== DATA EXTRACT

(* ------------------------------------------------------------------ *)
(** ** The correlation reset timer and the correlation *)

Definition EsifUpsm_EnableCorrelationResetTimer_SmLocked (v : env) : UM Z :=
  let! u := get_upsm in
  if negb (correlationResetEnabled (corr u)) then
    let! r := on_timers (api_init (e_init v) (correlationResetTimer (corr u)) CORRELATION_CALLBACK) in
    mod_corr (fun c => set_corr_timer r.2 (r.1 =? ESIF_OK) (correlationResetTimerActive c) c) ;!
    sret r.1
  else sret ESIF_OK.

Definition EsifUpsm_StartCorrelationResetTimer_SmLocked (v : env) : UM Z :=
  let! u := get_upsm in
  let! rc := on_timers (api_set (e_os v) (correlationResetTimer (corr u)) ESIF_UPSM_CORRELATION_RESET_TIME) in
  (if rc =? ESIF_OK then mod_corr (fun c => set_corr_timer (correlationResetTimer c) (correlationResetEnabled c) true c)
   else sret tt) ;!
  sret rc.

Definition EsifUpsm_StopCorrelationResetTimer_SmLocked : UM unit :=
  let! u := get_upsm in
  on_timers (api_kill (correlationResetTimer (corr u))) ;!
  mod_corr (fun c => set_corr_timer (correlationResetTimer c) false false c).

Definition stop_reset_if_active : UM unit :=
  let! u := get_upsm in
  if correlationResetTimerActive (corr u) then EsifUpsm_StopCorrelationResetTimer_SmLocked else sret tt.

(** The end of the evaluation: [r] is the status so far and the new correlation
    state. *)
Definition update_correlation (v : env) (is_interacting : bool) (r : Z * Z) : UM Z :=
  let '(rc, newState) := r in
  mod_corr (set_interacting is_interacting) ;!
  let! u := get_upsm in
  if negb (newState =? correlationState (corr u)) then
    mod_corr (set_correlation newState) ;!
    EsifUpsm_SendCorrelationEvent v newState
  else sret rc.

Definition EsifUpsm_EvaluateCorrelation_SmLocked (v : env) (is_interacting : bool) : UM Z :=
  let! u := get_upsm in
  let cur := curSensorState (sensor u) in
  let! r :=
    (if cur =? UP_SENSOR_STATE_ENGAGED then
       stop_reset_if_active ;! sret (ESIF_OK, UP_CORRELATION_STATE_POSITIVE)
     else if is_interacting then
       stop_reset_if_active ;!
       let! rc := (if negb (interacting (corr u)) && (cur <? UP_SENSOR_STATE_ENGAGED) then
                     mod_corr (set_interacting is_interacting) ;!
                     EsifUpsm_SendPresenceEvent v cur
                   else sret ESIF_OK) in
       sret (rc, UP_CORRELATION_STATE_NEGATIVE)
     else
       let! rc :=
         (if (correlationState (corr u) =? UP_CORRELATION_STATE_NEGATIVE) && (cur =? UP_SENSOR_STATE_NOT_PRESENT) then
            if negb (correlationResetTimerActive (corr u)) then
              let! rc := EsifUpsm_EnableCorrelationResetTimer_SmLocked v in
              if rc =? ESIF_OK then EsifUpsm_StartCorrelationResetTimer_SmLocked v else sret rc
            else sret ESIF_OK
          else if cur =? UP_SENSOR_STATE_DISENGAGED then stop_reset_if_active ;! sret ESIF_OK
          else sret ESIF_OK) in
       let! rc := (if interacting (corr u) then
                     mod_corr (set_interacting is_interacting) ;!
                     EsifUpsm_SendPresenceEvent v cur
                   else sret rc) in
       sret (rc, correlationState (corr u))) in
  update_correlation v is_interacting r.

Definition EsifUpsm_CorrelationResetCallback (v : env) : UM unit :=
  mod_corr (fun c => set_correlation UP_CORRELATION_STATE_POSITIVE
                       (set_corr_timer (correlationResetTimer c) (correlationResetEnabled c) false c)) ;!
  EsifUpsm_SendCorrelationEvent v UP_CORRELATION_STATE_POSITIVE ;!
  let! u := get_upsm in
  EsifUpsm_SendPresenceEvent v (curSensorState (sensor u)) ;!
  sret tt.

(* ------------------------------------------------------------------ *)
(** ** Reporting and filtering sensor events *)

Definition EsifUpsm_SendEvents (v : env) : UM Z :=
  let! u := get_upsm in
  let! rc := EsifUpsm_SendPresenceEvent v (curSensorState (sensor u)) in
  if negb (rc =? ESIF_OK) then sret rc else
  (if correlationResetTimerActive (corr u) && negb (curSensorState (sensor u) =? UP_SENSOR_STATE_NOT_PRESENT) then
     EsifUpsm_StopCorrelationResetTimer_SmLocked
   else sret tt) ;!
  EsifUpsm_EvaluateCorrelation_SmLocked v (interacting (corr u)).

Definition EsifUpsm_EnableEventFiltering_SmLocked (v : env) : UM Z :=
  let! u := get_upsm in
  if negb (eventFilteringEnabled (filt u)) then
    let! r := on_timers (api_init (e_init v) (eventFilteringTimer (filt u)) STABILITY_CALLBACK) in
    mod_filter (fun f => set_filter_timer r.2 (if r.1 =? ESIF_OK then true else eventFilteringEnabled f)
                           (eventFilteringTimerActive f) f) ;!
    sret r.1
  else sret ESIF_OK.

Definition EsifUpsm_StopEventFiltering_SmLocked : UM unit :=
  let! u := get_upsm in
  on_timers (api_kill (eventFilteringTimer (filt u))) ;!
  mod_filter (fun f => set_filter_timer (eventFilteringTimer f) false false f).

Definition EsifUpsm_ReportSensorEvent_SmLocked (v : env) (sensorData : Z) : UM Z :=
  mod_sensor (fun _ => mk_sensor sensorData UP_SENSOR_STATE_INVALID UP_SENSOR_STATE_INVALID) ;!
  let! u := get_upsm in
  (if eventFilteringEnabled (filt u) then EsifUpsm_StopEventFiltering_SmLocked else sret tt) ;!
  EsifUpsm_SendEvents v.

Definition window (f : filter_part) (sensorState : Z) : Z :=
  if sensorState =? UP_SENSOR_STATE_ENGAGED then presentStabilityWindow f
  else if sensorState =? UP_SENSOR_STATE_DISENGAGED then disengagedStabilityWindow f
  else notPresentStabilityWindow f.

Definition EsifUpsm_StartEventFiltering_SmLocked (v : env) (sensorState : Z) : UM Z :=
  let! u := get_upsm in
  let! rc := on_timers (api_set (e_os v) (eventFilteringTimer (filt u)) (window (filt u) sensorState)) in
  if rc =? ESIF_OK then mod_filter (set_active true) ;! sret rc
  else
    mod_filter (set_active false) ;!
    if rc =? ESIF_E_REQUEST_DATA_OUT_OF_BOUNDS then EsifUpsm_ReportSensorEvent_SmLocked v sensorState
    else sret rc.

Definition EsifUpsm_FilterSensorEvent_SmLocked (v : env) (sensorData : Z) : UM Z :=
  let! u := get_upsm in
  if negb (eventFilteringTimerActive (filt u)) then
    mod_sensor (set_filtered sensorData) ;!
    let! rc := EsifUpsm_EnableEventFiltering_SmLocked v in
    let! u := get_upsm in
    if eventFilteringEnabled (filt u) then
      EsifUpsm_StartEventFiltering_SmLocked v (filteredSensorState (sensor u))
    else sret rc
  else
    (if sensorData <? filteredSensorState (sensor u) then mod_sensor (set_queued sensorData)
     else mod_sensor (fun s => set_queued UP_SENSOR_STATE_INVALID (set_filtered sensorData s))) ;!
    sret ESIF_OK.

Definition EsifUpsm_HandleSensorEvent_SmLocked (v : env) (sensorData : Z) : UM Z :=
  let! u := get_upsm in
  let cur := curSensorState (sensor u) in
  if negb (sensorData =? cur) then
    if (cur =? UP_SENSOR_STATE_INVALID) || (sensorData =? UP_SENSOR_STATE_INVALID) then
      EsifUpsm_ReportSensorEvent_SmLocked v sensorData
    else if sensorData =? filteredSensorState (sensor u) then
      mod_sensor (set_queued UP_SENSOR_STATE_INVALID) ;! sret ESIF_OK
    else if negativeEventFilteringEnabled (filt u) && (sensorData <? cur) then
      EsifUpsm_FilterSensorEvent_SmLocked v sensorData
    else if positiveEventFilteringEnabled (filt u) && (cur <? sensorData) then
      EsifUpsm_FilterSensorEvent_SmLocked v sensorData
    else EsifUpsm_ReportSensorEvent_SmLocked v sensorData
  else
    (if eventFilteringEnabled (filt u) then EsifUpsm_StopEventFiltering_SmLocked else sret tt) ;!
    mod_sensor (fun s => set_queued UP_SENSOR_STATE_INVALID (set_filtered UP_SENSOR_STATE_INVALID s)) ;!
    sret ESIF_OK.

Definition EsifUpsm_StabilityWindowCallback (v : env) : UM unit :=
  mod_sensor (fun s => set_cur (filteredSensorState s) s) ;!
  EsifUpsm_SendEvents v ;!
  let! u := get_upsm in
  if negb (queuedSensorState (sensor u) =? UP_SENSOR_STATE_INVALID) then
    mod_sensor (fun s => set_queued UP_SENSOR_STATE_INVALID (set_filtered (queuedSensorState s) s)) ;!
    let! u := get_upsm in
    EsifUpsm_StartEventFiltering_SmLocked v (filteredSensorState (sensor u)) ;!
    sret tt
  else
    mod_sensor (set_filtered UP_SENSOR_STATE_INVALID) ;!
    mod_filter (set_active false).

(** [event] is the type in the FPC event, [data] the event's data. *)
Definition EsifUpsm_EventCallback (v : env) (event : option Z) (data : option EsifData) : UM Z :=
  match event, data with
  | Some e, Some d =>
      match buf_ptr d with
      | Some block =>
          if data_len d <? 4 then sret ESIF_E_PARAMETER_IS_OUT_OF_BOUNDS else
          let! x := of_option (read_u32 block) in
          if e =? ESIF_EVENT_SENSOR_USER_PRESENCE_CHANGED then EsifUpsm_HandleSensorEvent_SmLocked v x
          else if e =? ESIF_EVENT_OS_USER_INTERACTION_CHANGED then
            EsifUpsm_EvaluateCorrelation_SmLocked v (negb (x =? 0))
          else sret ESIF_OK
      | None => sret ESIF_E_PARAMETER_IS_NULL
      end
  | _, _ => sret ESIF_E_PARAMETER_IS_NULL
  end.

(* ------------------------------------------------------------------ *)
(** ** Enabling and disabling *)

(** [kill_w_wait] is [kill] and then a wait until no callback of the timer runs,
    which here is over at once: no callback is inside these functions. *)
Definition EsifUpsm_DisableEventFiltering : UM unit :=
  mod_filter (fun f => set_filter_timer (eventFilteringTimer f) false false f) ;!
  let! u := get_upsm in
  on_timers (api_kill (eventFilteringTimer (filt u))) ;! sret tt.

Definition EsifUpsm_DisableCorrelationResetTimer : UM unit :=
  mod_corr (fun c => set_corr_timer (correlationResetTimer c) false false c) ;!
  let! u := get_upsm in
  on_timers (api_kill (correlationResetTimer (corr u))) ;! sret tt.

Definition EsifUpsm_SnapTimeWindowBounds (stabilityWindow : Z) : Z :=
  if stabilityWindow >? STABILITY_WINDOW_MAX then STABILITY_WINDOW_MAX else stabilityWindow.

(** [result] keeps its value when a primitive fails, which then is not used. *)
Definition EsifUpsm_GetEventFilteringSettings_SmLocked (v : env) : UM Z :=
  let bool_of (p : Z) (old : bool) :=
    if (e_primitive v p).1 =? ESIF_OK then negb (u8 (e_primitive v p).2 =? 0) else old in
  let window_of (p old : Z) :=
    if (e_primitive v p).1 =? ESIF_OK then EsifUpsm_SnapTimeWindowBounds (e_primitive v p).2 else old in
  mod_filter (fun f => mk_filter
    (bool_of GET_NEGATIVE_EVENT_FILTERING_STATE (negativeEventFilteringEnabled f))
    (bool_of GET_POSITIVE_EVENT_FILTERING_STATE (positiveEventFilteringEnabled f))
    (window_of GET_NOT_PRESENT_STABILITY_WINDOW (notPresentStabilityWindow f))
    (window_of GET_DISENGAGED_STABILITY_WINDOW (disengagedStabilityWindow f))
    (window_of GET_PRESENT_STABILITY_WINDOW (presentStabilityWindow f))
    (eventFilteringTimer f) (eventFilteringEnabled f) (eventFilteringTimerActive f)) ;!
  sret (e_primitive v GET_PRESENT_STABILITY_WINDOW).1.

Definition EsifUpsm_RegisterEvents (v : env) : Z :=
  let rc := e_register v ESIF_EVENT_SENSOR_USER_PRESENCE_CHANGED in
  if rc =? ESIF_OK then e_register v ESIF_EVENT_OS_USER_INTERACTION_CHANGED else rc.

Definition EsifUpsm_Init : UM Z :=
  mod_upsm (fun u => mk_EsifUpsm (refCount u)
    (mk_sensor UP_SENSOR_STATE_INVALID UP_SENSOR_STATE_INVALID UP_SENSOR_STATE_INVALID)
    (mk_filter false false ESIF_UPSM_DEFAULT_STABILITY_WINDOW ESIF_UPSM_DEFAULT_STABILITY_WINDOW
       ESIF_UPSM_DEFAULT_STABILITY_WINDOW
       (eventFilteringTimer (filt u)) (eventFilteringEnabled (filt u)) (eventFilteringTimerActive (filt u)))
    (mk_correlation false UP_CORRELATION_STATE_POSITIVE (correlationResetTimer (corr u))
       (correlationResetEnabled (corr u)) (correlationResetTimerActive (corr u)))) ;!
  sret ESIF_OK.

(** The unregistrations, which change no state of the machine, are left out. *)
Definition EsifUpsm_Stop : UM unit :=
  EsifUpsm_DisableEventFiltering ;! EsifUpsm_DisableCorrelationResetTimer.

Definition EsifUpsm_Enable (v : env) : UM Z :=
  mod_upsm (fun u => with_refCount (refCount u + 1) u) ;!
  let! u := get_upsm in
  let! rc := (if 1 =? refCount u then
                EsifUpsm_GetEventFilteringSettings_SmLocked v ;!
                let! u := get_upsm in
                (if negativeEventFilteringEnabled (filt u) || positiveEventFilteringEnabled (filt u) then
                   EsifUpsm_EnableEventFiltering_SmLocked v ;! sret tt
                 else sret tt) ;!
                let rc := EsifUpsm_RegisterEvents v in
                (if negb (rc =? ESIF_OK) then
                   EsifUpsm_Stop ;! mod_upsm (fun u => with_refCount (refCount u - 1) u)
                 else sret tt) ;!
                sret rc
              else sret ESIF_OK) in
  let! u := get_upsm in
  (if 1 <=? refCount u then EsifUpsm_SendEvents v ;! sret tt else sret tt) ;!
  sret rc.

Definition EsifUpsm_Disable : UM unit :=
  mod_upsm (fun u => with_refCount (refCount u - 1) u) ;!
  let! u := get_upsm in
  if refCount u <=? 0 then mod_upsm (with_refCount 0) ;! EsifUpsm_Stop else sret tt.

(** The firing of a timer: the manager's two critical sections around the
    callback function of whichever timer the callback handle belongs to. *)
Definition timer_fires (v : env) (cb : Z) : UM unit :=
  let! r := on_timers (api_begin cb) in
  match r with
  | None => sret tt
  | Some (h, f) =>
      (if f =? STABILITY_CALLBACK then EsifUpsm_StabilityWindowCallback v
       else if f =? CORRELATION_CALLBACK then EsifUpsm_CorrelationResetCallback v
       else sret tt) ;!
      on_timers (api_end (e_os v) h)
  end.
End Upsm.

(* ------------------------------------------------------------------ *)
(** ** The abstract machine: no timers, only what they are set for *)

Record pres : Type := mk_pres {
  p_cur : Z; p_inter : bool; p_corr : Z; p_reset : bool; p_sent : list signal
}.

====

WHAT THE TASK ASKS:
Looking at the material above, please copy exactly every line from its first line through the line containing "false false c).", with both ends included and nothing else.

ANSWER TO THIS PROBLEM:
(* ------------------------------------------------------------------ *)
(** ** The correlation reset timer and the correlation *)

Definition EsifUpsm_EnableCorrelationResetTimer_SmLocked (v : env) : UM Z :=
  let! u := get_upsm in
  if negb (correlationResetEnabled (corr u)) then
    let! r := on_timers (api_init (e_init v) (correlationResetTimer (corr u)) CORRELATION_CALLBACK) in
    mod_corr (fun c => set_corr_timer r.2 (r.1 =? ESIF_OK) (correlationResetTimerActive c) c) ;!
    sret r.1
  else sret ESIF_OK.

Definition EsifUpsm_StartCorrelationResetTimer_SmLocked (v : env) : UM Z :=
  let! u := get_upsm in
  let! rc := on_timers (api_set (e_os v) (correlationResetTimer (corr u)) ESIF_UPSM_CORRELATION_RESET_TIME) in
  (if rc =? ESIF_OK then mod_corr (fun c => set_corr_timer (correlationResetTimer c) (correlationResetEnabled c) true c)
   else sret tt) ;!
  sret rc.

Definition EsifUpsm_StopCorrelationResetTimer_SmLocked : UM unit :=
  let! u := get_upsm in
  on_timers (api_kill (correlationResetTimer (corr u))) ;!
  mod_corr (fun c => set_corr_timer (correlationResetTimer c) false false c).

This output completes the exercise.